1.    Each of the Guarantors (other than the Partnership) is a duly formed and validly existing limited liability company in good standing under the laws of the State of Delaware.

2.    The Partnership is a duly formed and validly existing limited partnership in good standing under the laws of the State of Delaware.

3.    Each of the Guarantors (other than the Partnership) has requisite limited liability company power and authority under its respective LLC Agreement and the Delaware LLC Act to enter into the Transaction Documents and to perform its obligations thereunder.

4.    The Partnership has requisite limited partnership power and authority under the Partnership Agreement and the Delaware LP Act to enter into the Transaction Documents and to perform its obligations thereunder.

5.    The execution, delivery and performance by each of the Guarantors (other than the Partnership) of the Transaction Documents have been duly authorized by all requisite limited liability company action.

6.    The execution, delivery and performance by the Partnership of the Transaction Documents have been duly authorized by all requisite limited partnership action.

7.    No consent, approval, authorization or order of any governmental agency or body of the State of Delaware is required to be obtained or made by any Guarantor solely as a consequence of the execution and delivery by such Guarantor of the Transaction Documents, or the performance of its obligations under the Transaction Documents.

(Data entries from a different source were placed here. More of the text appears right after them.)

(* ===== verification/MachineSafe.v ===== *)
(** * Safety of the scheduler

    One turn of [Execution::advance] keeps the machine's invariant, never stops the
    program, and answers truthfully: a request names a task that waits for its fresh
    ticket, [Waiting] means that every live task is blocked, [Done] carries the result
    the root holds. *)

From stdpp Require Import base numbers list option.
From S2P Require Import Prelude Program Frame Machine MachineInv MachineStep MachineJoin.

Local Open Scope N_scope.
Local Open Scope comp_scope.

(** ** Changes outside the moved task *)
Section changes.
Context {V E : Type}.
Implicit Types (x : Execution V E) (ts : list (Task V E)) (t : Task V E).

(** Replacing a task by one with the same place in the tree. *)
Lemma tree_restate ts i t t' :
  tree ts -> get ts i = Some t -> used t -> used t' ->
  state_join (task_state t') = state_join (task_state t) ->
  task_parent t' = task_parent t -> (is_halted t' -> i = 0) -> tree (upd ts i t').
Proof.
  intros Ht Hi Hu Hu' Hj Hp Hh. pose proof (get_Some_lt _ _ _ Hi) as Hlt.
  assert (forall n u, get (upd ts i t') n = Some u ->
    n = i /\ u = t' \/ n <> i /\ get ts n = Some u) as Hcase by (intros; by apply get_upd_inv).
  assert (forall n u, get ts n = Some u -> exists u', get (upd ts i t') n = Some u' /\
    state_join (task_state u') = state_join (task_state u) /\ task_parent u' = task_parent u /\
    (used u -> used u')) as Hput.
  { intros n u Hn. destruct (decide (n = i)) as [->|].
    - exists t'. rewrite get_upd_eq by done. simplify_eq. done.
    - exists u. by rewrite get_upd_ne. }
  assert (forall n u, get (upd ts i t') n = Some u -> exists u0, get ts n = Some u0 /\
    state_join (task_state u0) = state_join (task_state u) /\ task_parent u0 = task_parent u /\
    (used u -> used u0)) as Hget.
  { intros n u [[-> ->]|[_ Hn]]%Hcase; [by exists t|by exists u]. }
  split.
  - destruct (tree_root _ Ht) as (t0 & H0 & Hu0 & Hp0).
    destruct (Hput _ _ H0) as (u & ? & _ & ? & ?). exists u. split_and!; [done|auto|congruence].
  - intros n u [[-> ->]|[_ Hn]]%Hcase Hs; [done|]. by eapply tree_free.
  - intros n u Hn Hun Hn0. destruct (Hget _ _ Hn) as (u0 & Hn' & _ & Hpu & Huu).
    destruct (tree_parent _ Ht n u0 Hn' (Huu Hun) Hn0) as (p & tp & j & Hpp & Hgp & Hjp & Hlr).
    destruct (Hput _ _ Hgp) as (tp' & ? & ? & _). exists p, tp', j. split_and!; congruence.
  - intros n u j Hn Hjn. destruct (Hget _ _ Hn) as (u0 & Hn' & Hju & _).
    destruct (tree_join _ Ht n u0 j Hn') as [Hne Hch]; [congruence|]. split; [done|].
    intros c Hc. destruct (Hch c Hc) as (tc & Hgc & Huc & Hpc).
    destruct (Hput _ _ Hgc) as (tc' & ? & _ & ? & ?). exists tc'. split_and!; [done|auto|congruence].
  - destruct (tree_acyclic _ Ht) as [rank Hrank]. exists rank. intros n u p Hn Hpu.
    destruct (Hget _ _ Hn) as (u0 & ? & _ & ? & _). eapply Hrank; [done|congruence].
  - intros n u [[-> ->]|[_ Hn]]%Hcase; [done|]. by apply (tree_halted _ Ht).
Qed.

(** A change of state that keeps the task's joins and asks for nothing. *)
Lemma wf_restate x i t s :
  wf x -> get (tasks x) i = Some t -> used t -> s <> SFree ->
  state_join s = state_join (task_state t) -> (forall k n, s <> SWaiting k n) ->
  (is_halted (with_state t s) -> i = 0) ->
  wf (with_tasks x (upd (tasks x) i (with_state t s))).
Proof.
  intros (ks & Hcore & Hclean) Hi Hu Hs Hj Hw Hh. pose proof (get_Some_lt _ _ _ Hi) as Hlt.
  exists ks. split.
  - pose proof (core_input _ _ Hcore) as Hin. destruct Hcore.
    split; unfold rows_ok; simpl; rewrite ?len_upd; try done.
    + rewrite upd_fmap. simpl. rewrite upd_id; [done|]. by rewrite get_fmap, Hi.
    + by eapply tree_restate.
    + eapply tickets_sub; [done|]. intros n u k m Hn Hsu.
      apply get_upd_inv in Hn as [[-> ->]|[_ Hn]]; [by apply Hw in Hsu|by exists u|done].
    + intros n u [[-> ->]|[_ Hn]]%get_upd_inv Hun; simpl; eauto.
  - assert (forall u, inherited (upd (tasks x) i (with_state t s)) u = inherited (tasks x) u)
      as Hinh.
    { intros u. unfold inherited. destruct (task_parent u) as [p|]; [|done].
      rewrite get_upd. case_decide as Hd; [|done]. destruct Hd as [-> _]. by rewrite Hi. }
    intros n u l Hn Hun Hl. simpl in *. rewrite Hinh.
    apply get_upd_inv in Hn as [[-> ->]|[_ Hn]]; [|by apply (Hclean n u l)|done].
    by apply (Hclean i t l).
Qed.

Lemma wf_set_aborting x b : wf x -> wf (with_aborting x b).
Proof. intros (ks & [] & ?). exists ks. split; [|done]. by split. Qed.

Lemma wf_set_steps x n : wf x -> wf (with_steps x n).
Proof. intros (ks & [] & ?). exists ks. split; [|done]. by split. Qed.

Lemma wf_set_cleanup x n : wf x -> wf (with_cleanup_steps x n).
Proof. intros (ks & [] & ?). exists ks. split; [|done]. by split. Qed.

Lemma wf_set_cursor x n : wf x -> n < len (tasks x) -> wf (with_cursor x n).
Proof. intros (ks & [] & ?) Hn. exists ks. split; [|done]. by split. Qed.

Lemma mark_flagged ts : Forall2 flagged ts (mark_cancelled <$> ts).
Proof.
  induction ts as [|t ts IH]; constructor; [|done]. unfold mark_cancelled, is_live, flagged, used.
  destruct (task_state t); simpl; auto.
Qed.

(** [cancel] raises flags and nothing else. *)
Lemma wf_cancel x : wf x -> wf (cancel x).
Proof.
  intros Hw. unfold cancel. destruct (root_result x); [done|].
  apply wf_set_aborting, wf_flags; [done|]. apply mark_flagged.
Qed.

Lemma cancel_root x : wf x -> root_result (cancel x) = root_result x.
Proof.
  intros Hw. unfold cancel. destruct (root_result x) eqn:Hr; [done|].
  unfold root_result in *. simpl. rewrite get_fmap. destruct (get (tasks x) 0) as [t|]; [|done].
  simpl in *. unfold mark_cancelled. by destruct (is_live (task_state t)).
Qed.
End changes.

(** ** The scan for a task that can move *)

Section scanning.
Context {H V E : Type} `{!Values H V E}.
Implicit Types (x : Execution V E) (h : H) (t : Task V E).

8.    The execution and delivery by each of the Guarantors (other than the Partnership) of the Transaction Documents and the performance by such Guarantor of its obligations thereunder will not violate (i) its respective Formation Certificate; (ii) its respective LLC Agreement or (iii) the Delaware LLC Act.

9.    The execution and delivery by the Partnership of the Transaction Documents and the performance by the Partnership of its obligations thereunder will not violate (i) the Partnership Certificate (as identified and defined on Annex D hereto); (ii) the Partnership Agreement or (iii) the Delaware LP Act.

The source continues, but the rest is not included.